It can also be a question of the connotation attached to a word in general usage versus what it means in a specific field. Other controversies or miscommunications have arisen because the way a word is used in a field has a very different connotation.Also note the choice of word. "Mutant Coronavirus" instead of "New Coronavirus Strain" where mutant is a strong word with somewhat unnatural connotations, whereas the reality is normal biological variation. Click bait authoring.
"New" is potentially less accurate than saying a virus is a mutation. There are multiple mutant forms for the virus, but those tracking it wouldn't label each one new, but they'd likely list each as being a mutation in their findings or in communications. The choice of mutant could be made for creating headlines, but media that is not familiar with the science (most) can also latch onto words that seem familiar and use them in the colloquial sense.
Similarly, using the word "theory" for public scientific discussion versus its usage in science is a stark difference. Public debate often uses the term "just a theory" to imply a concept is controversial or weakly substantiated given how most people use the term, whereas in science if discussing recognized theories they are discussing some of the most fundamentally tested and corroborated models known (theory of gravitation, theory of relatively, etc.).
The wording of the article is somewhat unclear. It states the tested samples weren't connected to cases of known direct travel from China. However, it goes on to state they appeared to be connected to Belgium. However, I'm not sure they were arguing that Belgium's outbreak wasn't connected to China.

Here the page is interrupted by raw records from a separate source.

Definition ok {A} (a : A) : M A := λ w, (Ok a, w).
Definition fail {A} (e : E) : M A := λ w, (Err e, w).
Definition bind {A B} (m : M A) (f : A → M B) : M B := λ w,
  match m w with
  | (Ok a, w) => f a w
  | (Err e, w) => (Err e, w)
  end.
(** A call that neither polls nor reports. *)
Definition lift {A} (r : result E A) : M A := λ w, (r, w).

(** [for _, x := range l] with an accumulator, until the first failure. *)
Fixpoint for_range {A S} (f : S → A → M S) (s : S) (l : list A) : M S :=
  match l with
  | [] => ok s
  | x :: l => bind (f s x) (λ s, for_range f s l)
  end.
End Monad.
Arguments M : clear implicits.

(** A call of another package, its error wrapped. *)
Definition embed {E F A} (f : E → F) (m : M E A) : M F A := λ w, let '(r, w) := m w in (map_err f r, w).

Declare Scope step_scope.
Delimit Scope step_scope with step.
Notation "x ⇠ m ; k" := (bind m (λ x, k))
  (at level 100, m at next level, k at level 200, right associativity) : step_scope.
Notation "m ;; k" := (bind m (λ _, k)) (at level 100, k at level 200, right associativity) : step_scope.
Open Scope step_scope.

(** ** The context and the reporter *)

Section Steps.
Context {E : Type} (cancelled : E) (done : nat → bool) (reports : bool).

(** [ctx.Err()]. *)
Definition poll : M E unit := λ w,
  (if done (polls w) then Err cancelled else Ok tt, mkWorld (S (polls w)) (events w)).

(** [if report != nil { report(event) }]. *)
Definition report (event : Progress) (state : ProgressState) : M E unit := λ w,
  (Ok tt, mkWorld (polls w)
     (if reports
      then events w ++ [mkProgress (Progress_Stage event) state (Progress_Reference event) (Progress_Layer event)]
      else events w)).

(** [ctx.Err() != nil] as a condition. *)
Definition polled_done : M E bool := λ w, (Ok (done (polls w)), mkWorld (S (polls w)) (events w)).

(** What follows once the error so far is held in a variable. *)
Definition attempt {A} (m : M E A) : M E (result E A) := λ w,
  let '(r, w) := m w in (Ok r, w).

Definition progressStep {A} (event : Progress) (run : M E A) : M E A :=
  poll;;
  report event ProgressStarted;;
  err ⇠ attempt (poll;; a ⇠ run; poll;; ok a);
  report event (match err with Ok _ => ProgressCompleted | Err _ => ProgressFailed end);;
  a ⇠ lift err;
  poll;; ok a.
End Steps.

(** ** The protocol of the events

    What a call reports is a sequence of steps, each closed before the next one
    starts; all of them completed, but for a failed one that ends the call. *)

Definition with_state (e : Progress) (s : ProgressState) : Progress :=
  mkProgress (Progress_Stage e) s (Progress_Reference e) (Progress_Layer e).

Inductive steps : bool → list Progress → Prop :=
  | steps_none ok : steps ok []
  | steps_completed ok e l :
      steps ok l → steps ok (with_state e ProgressStarted :: with_state e ProgressCompleted :: l)
  | steps_failed e : steps false [with_state e ProgressStarted; with_state e ProgressFailed].
#[export] Hint Constructors steps : kit.

(** A call that follows the protocol. *)
Definition follows {E A} (m : M E A) : Prop :=
  ∀ w, ∃ l, events (m w).2 = events w ++ l ∧ steps (is_ok (m w).1) l ∧ polls w ≤ polls (m w).2.
(** A call that reports nothing. *)
Definition silent {E A} (m : M E A) : Prop :=
  ∀ w, events (m w).2 = events w ∧ polls w ≤ polls (m w).2.

Section Facts.
Context {E : Type}.

Lemma steps_weaken l : steps true l → ∀ ok, steps ok l.
Proof. intros H. remember true as b eqn:Hb. induction H; intros; try done; constructor; auto. Qed.

Lemma steps_app ok l l' : steps true l → steps ok l' → steps ok (l ++ l').
Proof.
  intros H H'. remember true as b eqn:Hb. induction H; cbn; [done|constructor; auto|done].
Qed.

Lemma silent_follows {A} (m : M E A) : silent m → follows m.
Proof.
  intros H w. destruct (H w) as [He Hp]. exists []. rewrite app_nil_r. repeat split; [done|constructor|done].
Qed.

Lemma silent_ok {A} (a : A) : silent (E:=E) (ok a).
Proof. by intros w. Qed.
Lemma silent_fail {A} e : silent (A:=A) (fail (E:=E) e).
Proof. by intros w. Qed.
Lemma silent_lift {A} (r : result E A) : silent (lift r).
Proof. by intros w. Qed.
Lemma silent_poll c d : silent (E:=E) (poll c d).
Proof. intros w. split; cbn; [done|lia]. Qed.

Lemma silent_polled_done d : silent (E:=E) (polled_done d).
Proof. intros w. split; cbn; [done|lia]. Qed.
Lemma silent_embed {F A} (f : E → F) (m : M E A) : silent m → silent (embed f m).
Proof. intros H w. unfold embed. destruct (H w). by destruct (m w) as [[a|e] w']. Qed.
Lemma silent_attempt {A} (m : M E A) : silent m → silent (attempt m).
Proof. intros H w. unfold attempt. destruct (H w). by destruct (m w). Qed.
Lemma follows_embed {F A} (f : E → F) (m : M E A) : follows m → follows (embed f m).
Proof. intros H w. unfold embed. specialize (H w). by destruct (m w) as [[a|e] w']. Qed.
Lemma silent_bind {A B} (m : M E A) (f : A → M E B) :
  silent m → (∀ a, silent (f a)) → silent (bind m f).
Proof.
  intros Hm Hf w. unfold bind. destruct (Hm w) as [He Hp]. destruct (m w) as [[a|e] w']; cbn in *; [|done].
  destruct (Hf a w') as [He' Hp']. split; [congruence|lia].
Qed.

Lemma follows_bind {A B} (m : M E A) (f : A → M E B) :
  follows m → (∀ a, follows (f a)) → follows (bind m f).
Proof.
  intros Hm Hf w. unfold bind. destruct (Hm w) as (l & He & Hs & Hp). destruct (m w) as [[a|e] w']; cbn in *.
  - destruct (Hf a w') as (l' & He' & Hs' & Hp'). exists (l ++ l').
    rewrite He', He, app_assoc. split; [done|]. split; [by apply steps_app|lia].
  - by exists l.
Qed.

(** A failure that is wrapped and passed on. *)
Lemma follows_wrapped {A B} (f : E → E) (m : M E A) (k : A → M E B) :
  follows m → (∀ a, follows (k a)) → follows (bind (attempt m) (λ r, bind (lift (map_err f r)) k)).
Proof.
  intros Hm Hk w. unfold bind, attempt, lift. destruct (Hm w) as (l & He & Hs & Hp).
  destruct (m w) as [[a|e] w']; cbn in *; [|by exists l].
  destruct (Hk a w') as (l' & He' & Hs' & Hp'). exists (l ++ l').
  rewrite He', He, app_assoc. split; [done|]. split; [by apply steps_app|lia].
Qed.

Lemma follows_ok {A} (a : A) : follows (E:=E) (ok a).
Proof. apply silent_follows, silent_ok. Qed.

Lemma follows_for_range {A S} (f : S → A → M E S) s l :
  (∀ s x, x ∈ l → follows (f s x)) → follows (for_range f s l).
Proof.
  revert s. induction l as [|x l IH]; intros s Hf; [apply follows_ok|].
  cbn. apply follows_bind; [apply Hf; by left|]. intros s'. apply IH. intros. apply Hf. by right.
Qed.

Lemma silent_for_range {A S} (f : S → A → M E S) s l :
  (∀ s x, silent (f s x)) → silent (for_range f s l).
Proof.
  intros Hf. revert s. induction l as [|x l IH]; intros s; [apply silent_ok|].
  cbn. apply silent_bind; [apply Hf|apply IH].
Qed.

There's also some discussion family working at the international airport, in one of the articles.Coronavirus: France's first known case 'was in December'
Link
First Covid-19 case happened in November, China government records show - report
https://www.theguardian.com/world/2...november-china-government-records-show-report
Coronavirus outbreak in France did not come directly from China or Italy, study says
https://www.msn.com/en-sg/news/othe...ly-from-china-or-italy-study-says/ar-BB13nlqF
So what the hell is going on? A coincidental mutation of a local coronavirus in France? And if it was in December thats very early and very close to the date it appeared in China. But a different coronavirus?
There are multiple ways for this to happen without assuming simultaneous mutation of unrelated coronavirus genomes to produce nearly the same genome.
The typically recognized China cases likely represent a subset of virus mutations that became common in Wuhan province after infections ramped there. Given the indication that there was a possible case in November and a trickle of cases for about a month, it is possible that there was some circulation outside the surveillance of the hospitals, and perhaps one of the variations in that phase made it to Belgium, but was not the version that hit the densest population centers first in China.
There's also some discussion in the earlier article about the "mutant" virus that Belgium's samples in particular show a higher incidence of mixing, meaning patients had contracted multiple strains, which encourages transfer of traits. The more chaotic mix in Belgium may have spawned the subtype that made it into France, while the cases labelled as being from China were tied to a genetic line that may have been carried by direct travel, but the probability would have been proportional to the ramp in China of the subtype people recognize as being from there.
These are still early days, so interpretation of the exact lineages of a mutable virus are likely to change or remain forever ambiguous. The other story indicates that recognition of the virus was a lagging factor, which is a mixture of understandable factors such as not considering the possibility of a novel virus for the earliest cases, to inertia or official resistance to recognizing an inconvenient threat to stability, metrics like GDP, or legitimacy.
That's one reason why nations in Asia with history with SARS-1 started mobilizing once news started to spread, and clamped down so fast. Even if officials acted with all possible speed, the places that could detect the virus would have found it after the fact, and they would need time to see a trend. The most strident voices for action were often those that understood from previous epidemic timelines that the first warnings were late ones for an exponentially growing threat.